- **WHAT IS EXPECTED**
Below are some records. Return exactly the lines from the one containing "Definition is_valid_gtin (value" through the one containing "(** [datetime.strptime(source, format)]: a", both included, and only those.

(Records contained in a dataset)
(* ===== verification/SourceValues.v ===== *)
(** Source values read by [src/src/makolet/domain/normalization.py]: GTINs, text,
    identifiers, decimals, integers, booleans and dates.

    The Unicode tables of [unicodedata], [str.casefold], [datetime.strptime] and the rules of
    [ZoneInfo] are the classes [Unicode] and [Calendar]; the grammars of [Decimal] and [int] are
    written out.  Wall clocks and instants count microseconds from 1970. *)
From S2P Require Import Prelude Errors Effects Enums PyNumbers Text Models.

(** ** GTINs *)

(** [int(character)] of a decimal digit. *)
Definition digit_value (c : Z) : Z := c - 48.

(** [for offset, character in enumerate(...): checksum_sum += ...]. *)
Fixpoint checksum_sum (offset : nat) (characters : pystr) : Z :=
  match characters with
  | [] => 0
  | c :: characters => digit_value c * (if Nat.even offset then 3 else 1)
                       + checksum_sum (S offset) characters
  end.

(** [is_valid_gtin]. *)
Definition is_valid_gtin (value : pystr) : bool :=
  if negb (bool_decide (length value ∈ [8; 12; 13; 14]%nat) && py_all is_digit value) then false
  else match reverse value with
       | [] => false
       | last :: rest => (10 - checksum_sum 0 rest mod 10) mod 10 =? digit_value last
       end.

(** ** Libraries *)

(** [unicodedata] and [str.casefold]; [decimal_digit] is [unicodedata.decimal]. *)
Class Unicode := {
  nfkc : pystr -> pystr;
  category : Z -> pystr;
  casefold : pystr -> pystr;
  decimal_digit : Z -> option Z
}.

(** [unicodedata.category(c).startswith("C")]. *)
Definition is_other `{Unicode} (c : Z) : bool := starts_with (py "C") (category c).

(** What the readings rely on: strings hold code points from 0, and the null character and the
    surrogates are of a category of their own. *)
Definition unstorable_char (c : Z) : bool := (c <=? 0) || ((0xD800 <=? c) && (c <=? 0xDFFF)).
Class UnicodeOk `{Unicode} := {
  unstorable_other : forall c, unstorable_char c = true -> is_other c = true
}.

(** [datetime.strptime(source, format)]: a naive wall clock, or one with an offset. *)
Inductive wall_clock := LocalTime (wall : Z) | OffsetTime (wall offset : Z).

- **RESULT**
Definition is_valid_gtin (value : pystr) : bool :=
  if negb (bool_decide (length value ∈ [8; 12; 13; 14]%nat) && py_all is_digit value) then false
  else match reverse value with
       | [] => false
       | last :: rest => (10 - checksum_sum 0 rest mod 10) mod 10 =? digit_value last
       end.

(** ** Libraries *)

(** [unicodedata] and [str.casefold]; [decimal_digit] is [unicodedata.decimal]. *)
Class Unicode := {
  nfkc : pystr -> pystr;
  category : Z -> pystr;
  casefold : pystr -> pystr;
  decimal_digit : Z -> option Z
}.

(** [unicodedata.category(c).startswith("C")]. *)
Definition is_other `{Unicode} (c : Z) : bool := starts_with (py "C") (category c).

(** What the readings rely on: strings hold code points from 0, and the null character and the
    surrogates are of a category of their own. *)
Definition unstorable_char (c : Z) : bool := (c <=? 0) || ((0xD800 <=? c) && (c <=? 0xDFFF)).
Class UnicodeOk `{Unicode} := {
  unstorable_other : forall c, unstorable_char c = true -> is_other c = true
}.

(** [datetime.strptime(source, format)]: a naive wall clock, or one with an offset. *)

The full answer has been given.